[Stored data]
- - - - -

Definition ring (h : heap) : list Z := base :: frees heap0 h.

Record heap_ok (s : mst) (h : heap) : Prop := {
  hk_sizes : sizes_ok h;
  hk_spaced : spaced h;
  hk_brk : m_brk s = heap0 + total h * HDR;
  hk_total : total h < 2 ^ 32;
  hk_sized : sized s heap0 h;
  hk_link : link s (ring h) base;
  hk_freep : freep s ∈ ring h;
  hk_base : size s base = 0 /\ is_Some (m_hd s !! base)
}.

Lemma ring_sorted h : sizes_ok h -> StronglySorted Z.lt (ring h).
Proof.
  intros Hs; apply StronglySorted_cons; split; [|by apply frees_sorted].
  apply Forall_forall; intros x Hx%frees_bounds; [unfold HDR in *; lia|done].
Qed.

Lemma ring_NoDup h : sizes_ok h -> NoDup (ring h).
Proof.
  intros Hs%ring_sorted; induction Hs as [|x l Hs IH Hx]; constructor; [|done].
  intros Hin; rewrite Forall_forall in Hx; specialize (Hx _ Hin); lia.
Qed.

Lemma ring_turns s h : heap_ok s h -> (length (ring h) < turns s)%nat.
Proof.
  intros Hk; apply Nat.lt_succ_r, NoDup_length_size; [by apply ring_NoDup, Hk|].
  intros x [->|Hx]%elem_of_cons; [apply Hk|].
  eapply sized_frees; [apply Hk|done].
Qed.

(** ** The loop of free *)

Definition stops (bp p nx : Z) : bool :=
  ((p <? bp) && (bp <? nx) || (nx <=? p) && ((p <? bp) || (bp <? nx)))%bool.

Lemma stops_spec bp p nx :
  stops bp p nx = true <-> p < bp < nx \/ nx <= p /\ (p < bp \/ bp < nx).
Proof.
  unfold stops; destruct (Z.ltb_spec p bp), (Z.ltb_spec bp nx), (Z.leb_spec nx p);
    cbn; split; intros; try done; lia.
Qed.

Lemma find_step n bp p s :
  find_loop (S n) bp p s =
  if stops bp p (ptr s p) then Ret p s else find_loop n bp (ptr s p) s.
Proof.
  cbn [find_loop]; kred; unfold stops.
  destruct ((p <? bp) && (bp <? ptr s p))%bool; [done|]; cbn [orb].
  by destruct ((ptr s p <=? p) && _)%bool.
Qed.

Lemma find_skip bp l z n s :
  link s l z -> (forall a, a ∈ l -> stops bp a (ptr s a) = false) ->
  find_loop (length l + n) bp (hd z l) s = find_loop n bp z s.
Proof.
  revert n; induction l as [|a l IH]; intros n; [done|].
  intros [H1 H2] Hs; cbn [length Nat.add hd]; rewrite find_step, Hs, H1; [|left].
  apply IH; [done|]; intros x Hx; apply Hs; by right.
Qed.
(* ===== verification/UserProg.v ===== *)
(** * User programs as processes

    A user program is the tree of the system calls it makes, with a branch
    for each result.  The processes of a program share the pipes of the
    kernel and run in any order: a step lets one of them make its next call,
    unless that call has to wait.  Descriptors are given out lowest first,
    process ids and pipes by counters. *)

From S2P Require Import Prelude Pipe Printf.

Inductive prog :=
| Exit
| PipeCall (k : Z -> Z -> prog)
| Fork (k : Z -> prog)
| Read (fd n : Z) (k : bytes -> prog)
| Write (fd : Z) (b : bytes) (k : prog)
| Close (fd : Z) (k : prog)
| Wait (k : prog)
| Getpid (k : Z -> prog)
| Cut.                                    (* the bound of a loop: never runs *)

Inductive fobj := Console | PR (pipe : Z) | PW (pipe : Z).

#[export] Instance fobj_eq_dec : EqDecision fobj.
Proof. solve_decision. Defined.

Abbreviation ftab := (gmap Z fobj).

(** [None]: the process has called [exit] and nobody has waited for it. *)
Record proc := Pr { prg : option prog; fds : ftab; parent : Z }.

(** The pipes, by their contents, and what the console shows. *)
Record env := E { pipes : gmap Z bytes; nextpipe : Z; out : bytes }.

Record world := W { procs : gmap Z proc; w_env : env; nextpid : Z }.

(** [fdalloc] *)
Fixpoint lowest_from (n : nat) (F : ftab) (fd : Z) : Z :=
  match n with
  | O => fd
  | S n => match F !! fd with None => fd | Some _ => lowest_from n F (fd + 1) end
  end.
Definition lowest (F : ftab) : Z := lowest_from 16 F 0.

Definition holds (o : fobj) (F : ftab) : bool := negb (bool_decide (map_Forall (fun _ x => x <> o) F)).

(** A call of process [i] that concerns its descriptors only; [open o]: some process
    has [o] open.  [None]: the call has to wait (or is an error no program below makes). *)
Definition local (i : Z) (open : fobj -> bool) (m : prog) (F : ftab) (e : env) : option (prog * ftab * env) :=
  match m with
  | PipeCall k =>
      let id := nextpipe e in
      let p0 := lowest F in
      let F1 := <[p0 := PR id]> F in
      let p1 := lowest F1 in
      Some (k p0 p1, <[p1 := PW id]> F1, E (<[id := []]> (pipes e)) (id + 1) (out e))
  | Read fd n k =>
      match F !! fd with
      | Some (PR id) =>
          let buf := default [] (pipes e !! id) in
          match buf with
          | [] => if open (PW id) then None else Some (k [], F, e)
          | _ => Some (k (take (Z.to_nat n) buf), F,
                       E (<[id := drop (Z.to_nat n) buf]> (pipes e)) (nextpipe e) (out e))
          end
      | _ => None
      end
  | Write fd b k =>
      match F !! fd with
      | Some Console => Some (k, F, E (pipes e) (nextpipe e) (out e ++ b))
      | Some (PW id) =>
          if negb (open (PR id)) then Some (k, F, e) else
          let buf := default [] (pipes e !! id) in
          let room := (Z.to_nat PIPESIZE - length buf)%nat in
          let e' := E (<[id := buf ++ take room b]> (pipes e)) (nextpipe e) (out e) in
          match room, drop room b with
          | _, [] => Some (k, F, e')
          | O, _ => None
          | _, rest => Some (Write fd rest k, F, e')
          end
      | _ => Some (k, F, e)
      end
  | Close fd k => Some (k, delete fd F, e)
  | Getpid k => Some (k i, F, e)
  | _ => None
  end.

Definition opened (w : world) (o : fobj) : bool :=
  negb (bool_decide (map_Forall (fun _ p => holds o (fds p) = false) (procs w))).

Definition children (i : Z) (w : world) : list (Z * proc) :=
  filter (fun jp => parent jp.2 = i) (map_to_list (procs w)).
Definition zombies (i : Z) (w : world) : list (Z * proc) :=
  filter (fun jp => prg jp.2 = None) (children i w).

(** The children of a process that exits are given to init. *)
Definition reparent (i : Z) (p : proc) : proc :=
  if parent p =? i then Pr (prg p) (fds p) 1 else p.

(** Process [i] makes its next call. *)
Definition step (i : Z) (w : world) : option world :=
  match procs w !! i with
  | Some (Pr (Some m) F par) =>
      match m with
      | Fork k =>
          let j := nextpid w in
          Some (W (<[j := Pr (Some (k 0)) F i]> (<[i := Pr (Some (k j)) F par]> (procs w)))
                  (w_env w) (j + 1))
      | Wait k =>
          match zombies i w, children i w with
          | (j, _) :: _, _ => Some (W (<[i := Pr (Some k) F par]> (delete j (procs w))) (w_env w) (nextpid w))
          | [], [] => Some (W (<[i := Pr (Some k) F par]> (procs w)) (w_env w) (nextpid w))
          | [], _ => None
          end
      | Exit => Some (W (<[i := Pr None ∅ par]> (reparent i <$> procs w)) (w_env w) (nextpid w))
      | _ =>
          match local i (opened w) m F (w_env w) with
          | Some (m', F', e') => Some (W (<[i := Pr (Some m') F' par]> (procs w)) e' (nextpid w))
          | None => None
          end
      end
  | _ => None
  end.

Definition steps (w w' : world) : Prop := exists i, step i w = Some w'.

(** A program started by the shell. *)
Definition stdio : ftab := <[0 := Console]> (<[1 := Console]> {[2 := Console]}).
Definition start (m : prog) : world := W {[3 := Pr (Some m) stdio 2]} (E ∅ 0 []) 4.

(** The functions of user/printf.c write one character at a time. *)
Definition print (m : K User.out unit) (k : prog) : prog :=
  match m [] with
  | Ret _ o => foldr (fun fc k => Write fc.1 [fc.2] k) k o
  | _ => Cut
  end.
(** * fiboa dataset descriptors [de_th] and [fi]

    A shallow embedding of the two dataset descriptors
    [fiboa_cli/datasets/de_th.py] and [fiboa_cli/datasets/fi.py]: their column
    maps, their column migrations and filters (lambdas over a pandas Series),
    their global migrations (functions over a GeoDataFrame) and their
    missing-schema fragments.

    The descriptors are configuration for [convert_utils.convert], which is
    imported by both files but is not part of the sources at hand; module
    [Pipeline] models it from the specification.  The pandas and numpy calls
    the descriptors make are modelled in module [Pandas]. *)

From Stdlib Require Import ZArith List String Ascii Bool Floats Lia DecimalString.
Import ListNotations.
Open Scope string_scope.
Open Scope Z_scope.

(* ===================================================================== *)
(** * Python values, exceptions and results *)
(* ===================================================================== *)

Module Py.

(** The exceptions a descriptor hook can raise, and the three fatal error
    classes of the conversion pipeline. *)
Inductive error : Type :=
| KeyError (key : string)
| ValueError (msg : string)
| TypeError (msg : string)
| AttributeError (msg : string)
| OutOfBoundsDatetime (msg : string)
| ConfigurationError (msg : string)
| CoercionError (msg : string)
| CardinalityError (msg : string).

Inductive result (A : Type) : Type :=
| Ok (a : A)
| Raise (e : error).
Arguments Ok {A} a.
Arguments Raise {A} e.

Definition bind {A B : Type} (r : result A) (k : A -> result B) : result B :=
  match r with
  | Ok a => k a
  | Raise e => Raise e
  end.

Definition is_ok {A : Type} (r : result A) : bool :=
  match r with Ok _ => true | Raise _ => false end.

Definition is_cardinality_error {A : Type} (r : result A) : bool :=
  match r with Raise (CardinalityError _) => true | _ => false end.
Lemma makedirs_parent (p q : path) (s : State) :
  p ∈ dirs (makedirs (p ++ q) s).
Proof.
  simpl. apply elem_of_union_l, elem_of_list_to_set.
  apply ancestors_or_self_prefix.
Qed.

(** When the source holds the rows to skip, the header row and the data
    rows, and no move is refused, the run returns, and it wrote one file
    per chunk, in the order of the chunks. *)
Lemma process_and_upload_chunks_healthy (E : Env) (self : CsvUploader)
    (csv : CsvPath) (pre : list Row) (headers : Row) (rows : list Row)
    (s : State) :
  CSV_PATH self = Some csv →
  files s !! csv_path_key csv = Some (pre ++ headers :: rows) →
  length pre = Z.to_nat (HEADER self - 1) →
  (∀ k, move_fails E k = false) →
  ∃ s',
    process_and_upload_chunks E self s = (Ok tt, s')
    ∧ writes (trace s')
      = writes (trace s)
        ++ (write_of headers (csv_stem csv) (run_directory E csv)
              <$> chunks_of (MAX_CHUNK_SIZE self) rows).
Proof.
  intros Hcsv Hfile Hpre Hmove. unfold process_and_upload_chunks.
  unfold mbind at 1, M_bind at 1, bind at 1.
  rewrite (prepare_output_directory_eq E self csv s Hcsv).
  set (out := run_directory E csv).
  set (s0 := makedirs (out ++ [PROCESSED_DIR self]) s).
  assert (Hout : out ∈ dirs s0) by apply makedirs_parent.
  assert (Hproc : out ++ [PROCESSED_DIR self] ∈ dirs s0)
    by apply makedirs_self.
  assert (Hfile0 : files s0 !! csv_path_key csv = Some (pre ++ headers :: rows))
    by exact Hfile.
  assert (Htr0 : trace s0 = trace s) by done.
  clearbody s0.
  unfold mbind at 1, M_bind at 1, bind at 1, get at 1.
  rewrite Hcsv. simpl. rewrite Hfile0.
  unfold mbind at 1, M_bind at 1, bind at 1.
  rewrite <- Hpre, skip_rows_app.
  destruct (for_rows_healthy E self headers (csv_stem csv) out rows
              empty_buffer s0 Hout Hproc Hmove) as (s1 & Hloop & Hd1 & Hw1).
  unfold mbind at 1, M_bind at 1, bind at 1.
  fold empty_buffer. rewrite Hloop. unfold chunks_of, sealed_at_end.
  rewrite fmap_app, app_assoc, <- Htr0, <- Hw1.
  destruct (chunk (buffer_after (MAX_CHUNK_SIZE self) rows empty_buffer))
    as [|r c] eqn:Hchunk.
  - exists s1. by rewrite app_nil_r.
  - destruct (seal_healthy E self (r :: c)
                (chunk_index
                   (buffer_after (MAX_CHUNK_SIZE self) rows empty_buffer) + 1)
                headers (csv_stem csv) out s1)
      as (s2 & s' & Hw & Hu & Hd & Htr); [by rewrite Hd1..|done|].
    exists s'. unfold mbind, M_bind, bind. rewrite Hw, Hu. done.
Qed.

(** ** The retry budget *)

Lemma upload_call_count (E : Env) (self : CsvUploader) (p : path)
    (name : string) (s : State) :
  (n_upload (upload_call E self p name s).2
   ≤ n_upload s + stop_after_attempt)%nat.
Proof. apply retrying_count. apply upload_call_wrapped_count. Qed.

Lemma shutil_move_n_upload (E : Env) (src dst : path) (s : State) :
  n_upload (shutil_move E src dst s).2 = n_upload s.
Proof.
  rewrite shutil_move_eq. destruct (move_fails E (n_move s)); [done|].
  destruct (files s !! src); [|done].
  by destruct (decide (dirname dst ∈ dirs s)).
Qed.

(** C5: for one chunk at most three upload requests are sent; exhaustion
    never leaves [upload_csv_file] as an exception; when the chunk file is
    there and none of the three answers is a 200 (whether a 401, another
    status or a transport error), exactly three requests are sent, the
    failure is logged, the file is not touched and [upload_csv_file]
    returns; and when no move is refused, the run returns and writes every
    chunk file whatever the two endpoints answer. *)
Theorem upload_attempts_bounded (E : Env) (self : CsvUploader)
    (name : string) (out : path) (s : State) :
  (n_upload (upload_csv_file E self name out s).2 ≤ n_upload s + 3)%nat
  ∧ (upload_csv_file E self name out s).1 ≠ Raise RetryError
  ∧ (∀ f,
       files s !! (out ++ [name]) = Some f →
       (∀ k text, (k < 3)%nat →
          upload_oracle E (n_upload s + k) ≠ Response 200 text) →
       ∃ s1,
         upload_csv_file E self name out s
         = (Ok tt, emit (EvLog (LogFailedAfterAttempts (out ++ [name]))) s1)
         ∧ n_upload s1 = (n_upload s + 3)%nat
         ∧ files s1 = files s
         ∧ n_move s1 = n_move s)
  ∧ (∀ csv pre headers rows s0,
       CSV_PATH self = Some csv →
       files s0 !! csv_path_key csv = Some (pre ++ headers :: rows) →
       length pre = Z.to_nat (HEADER self - 1) →
       (∀ k, move_fails E k = false) →
       ∃ s',
         process_and_upload_chunks E self s0 = (Ok tt, s')
         ∧ length (writes (trace s'))
           = (length (writes (trace s0))
              + length (chunks_of (MAX_CHUNK_SIZE self) rows))%nat).
Proof.
  split; [|split; [|split]].
  - rewrite upload_csv_file_eq.
    pose proof (upload_call_count E self (out ++ [name]) name s) as Hn.
    unfold stop_after_attempt in Hn.
    destruct (upload_call E self (out ++ [name]) name s) as [[r|e] s1];
      simpl in Hn; [|simpl; lia].
    pose proof (shutil_move_n_upload E (out ++ [name])
                  (out ++ [PROCESSED_DIR self; name]) s1) as Hm.
    destruct (shutil_move E _ _ s1) as [[[]|e] s2]; simpl in *; lia.
  - rewrite upload_csv_file_eq.
    destruct (upload_call E self (out ++ [name]) name s) as [[r|e] s1];
      [|done].
    destruct (shutil_move E _ _ s1) as [[[]|e] s2] eqn:Hmove; [done|].
    simpl. intros [= ->]. by apply shutil_move_not_RetryError in Hmove.
  - intros f Hfile Hno.
    destruct (retrying_exhausted E self (out ++ [name]) name f 3 s Hfile Hno)
      as (s1 & Hrun & Hn & Hf & _ & Hm & _).
    exists s1. rewrite upload_csv_file_eq. unfold upload_call.
    unfold stop_after_attempt. by rewrite Hrun.
  - intros csv pre headers rows s0 Hcsv Hfile Hpre Hmove.
    destruct (process_and_upload_chunks_healthy E self csv pre headers rows
                s0 Hcsv Hfile Hpre Hmove) as (s' & Hrun & Hw).
    exists s'. split; [done|].
    by rewrite Hw, length_app, length_fmap.
Qed.

Lemma upload_attempts_bounded_witness :
  ∃ s1,
    upload_csv_file failing_env demo_uploader "assets.csv" ["data"] demo_state
    = (Ok tt,
       emit (EvLog (LogFailedAfterAttempts ["data"; "assets.csv"])) s1)
    ∧ n_upload s1 = 3%nat
    ∧ files s1 = files demo_state
    ∧ n_move s1 = 0%nat.
Proof.
  destruct (upload_attempts_bounded failing_env demo_uploader "assets.csv"
              ["data"] demo_state) as (_ & _ & Hexhausted & _).
  apply (Hexhausted [["id"; "name"]; ["1"; "ab"]]).
  - vm_compute. reflexivity.
  - intros k text Hk. simpl. discriminate.
Defined.

(** ** Relocation *)

Lemma working_path_ne_processed (out : path) (d name : string) :
  out ++ [name] ≠ out ++ [d; name].
Proof. intros H. by apply app_inv_head in H. Qed.

(** C6, as the code has it: with the chunk file in the run directory, the
    sub-directory [PROCESSED_DIR] present and the move not refused, the
    chunk file is relocated exactly when [upload_call] returned: after a
    success one move is made and the file is found under
    [PROCESSED_DIR] and no longer in the run directory; after exhaustion no
    move is made and the files are as before.  The sub-directory is made by
    [_prepare_output_directory], before anything is written or uploaded,
    and for an uploader that [__init__] built its name is ["uploaded"]. *)
Theorem relocated_iff_uploaded (E : Env) (self : CsvUploader)
    (name : string) (out : path) (f : list Row) (s : State) :
  files s !! (out ++ [name]) = Some f →
  out ++ [PROCESSED_DIR self] ∈ dirs s →
  move_fails E (n_move s) = false →
  ((∃ r, (upload_call E self (out ++ [name]) name s).1 = Ok r)
   ↔ files (upload_csv_file E self name out s).2 !! (out ++ [name]) = None
     ∧ files (upload_csv_file E self name out s).2
         !! (out ++ [PROCESSED_DIR self; name]) = Some f)
  ∧ ((∃ r, (upload_call E self (out ++ [name]) name s).1 = Ok r) →
     n_move (upload_csv_file E self name out s).2 = S (n_move s))
  ∧ ((upload_call E self (out ++ [name]) name s).1 = Raise RetryError →
     files (upload_csv_file E self name out s).2 = files s
     ∧ n_move (upload_csv_file E self name out s).2 = n_move s)
  ∧ (upload_csv_file E self name out s).1 = Ok tt
  ∧ (∀ csv s0,
       CSV_PATH self = Some csv →
       ∃ s1,
         _prepare_output_directory E self s0
         = (Ok (run_directory E csv, csv_stem csv), s1)
         ∧ run_directory E csv ++ [PROCESSED_DIR self] ∈ dirs s1
         ∧ n_upload s1 = n_upload s0
         ∧ trace s1 = trace s0)
  ∧ (∀ args s0 self' s1,
       __init__ E args s0 = (Ok self', s1) → PROCESSED_DIR self' = "uploaded").
Proof.
  intros Hfile Hproc Hmove.
  pose proof (upload_call_frame E self (out ++ [name]) name s)
    as (Hf & Hd & Hm & _).
  pose proof (retrying_result stop_after_attempt
    (upload_call_wrapped E self (out ++ [name]) name) s) as Hres.
  fold (upload_call E self (out ++ [name]) name) in Hres.
  rewrite upload_csv_file_eq.
  assert (Hinit : ∀ args s0 self' s1,
    __init__ E args s0 = (Ok self', s1) → PROCESSED_DIR self' = "uploaded").
  { intros args s0 self' s1. unfold __init__, _fill_username_password.
    unfold_monad. simpl.
    destruct (envQualysUsernamePropertyArg args) as [uvar|];
      [destruct (envQualysPasswordPropertyArg args) as [pvar|]|].
    - destruct (environ E !! uvar); [destruct (environ E !! pvar)|];
        try discriminate.
      destruct (_generate_jwt E _ _) as [[?|?] ?]; [|discriminate].
      by intros [= <- _].
    - destruct (_generate_jwt E _ _) as [[?|?] ?]; [|discriminate].
      by intros [= <- _].
    - destruct (_generate_jwt E _ _) as [[?|?] ?]; [|discriminate].
      by intros [= <- _]. }
  assert (Hprep : ∀ csv s0,
    CSV_PATH self = Some csv →
    ∃ s1,
      _prepare_output_directory E self s0
      = (Ok (run_directory E csv, csv_stem csv), s1)
      ∧ run_directory E csv ++ [PROCESSED_DIR self] ∈ dirs s1
      ∧ n_upload s1 = n_upload s0
      ∧ trace s1 = trace s0).
  { intros csv s0 Hcsv. eexists. split.
    - by apply prepare_output_directory_eq.
    - split; [apply makedirs_self|done]. }
  destruct (upload_call E self (out ++ [name]) name s) as [[r|e] s1];
    simpl in Hf, Hd, Hm, Hres |- *.
  - rewrite shutil_move_eq, Hm, Hmove, Hf, Hfile, dirname_processed, Hd.
    destruct (decide (out ++ [PROCESSED_DIR self] ∈ dirs s)) as [_|Hn];
      [|done].
    simpl.
    assert (Hgone :
      <[out ++ [PROCESSED_DIR self; name] := f]>
        (delete (out ++ [name]) (files s)) !! (out ++ [name]) = None).
    { rewrite lookup_insert_ne by (symmetry; apply working_path_ne_processed).
      apply lookup_delete_eq. }
    split_and!; try done.
    + split; [intros _; split; [done|apply lookup_insert_eq]|by exists r].
    + by rewrite Hm.
  - destruct Hres as [[a [=]]|[= ->]]. simpl.
    split_and!; try done.
    + split; [by intros [r [=]]|].
      intros [Hgone _]. rewrite Hf, Hfile in Hgone. done.
    + by intros [r [=]].
Qed.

- - - - -

YOUR OBJECTIVE
Beginning at the top of the records above, transcribe each line exactly up to and including the line that holds "intros Hk; apply".

ANSWER TO THE PROBLEM
Definition ring (h : heap) : list Z := base :: frees heap0 h.

Record heap_ok (s : mst) (h : heap) : Prop := {
  hk_sizes : sizes_ok h;
  hk_spaced : spaced h;
  hk_brk : m_brk s = heap0 + total h * HDR;
  hk_total : total h < 2 ^ 32;
  hk_sized : sized s heap0 h;
  hk_link : link s (ring h) base;
  hk_freep : freep s ∈ ring h;
  hk_base : size s base = 0 /\ is_Some (m_hd s !! base)
}.

Lemma ring_sorted h : sizes_ok h -> StronglySorted Z.lt (ring h).
Proof.
  intros Hs; apply StronglySorted_cons; split; [|by apply frees_sorted].
  apply Forall_forall; intros x Hx%frees_bounds; [unfold HDR in *; lia|done].
Qed.

Lemma ring_NoDup h : sizes_ok h -> NoDup (ring h).
Proof.
  intros Hs%ring_sorted; induction Hs as [|x l Hs IH Hx]; constructor; [|done].
  intros Hin; rewrite Forall_forall in Hx; specialize (Hx _ Hin); lia.
Qed.

Lemma ring_turns s h : heap_ok s h -> (length (ring h) < turns s)%nat.
Proof.
  intros Hk; apply Nat.lt_succ_r, NoDup_length_size; [by apply ring_NoDup, Hk|].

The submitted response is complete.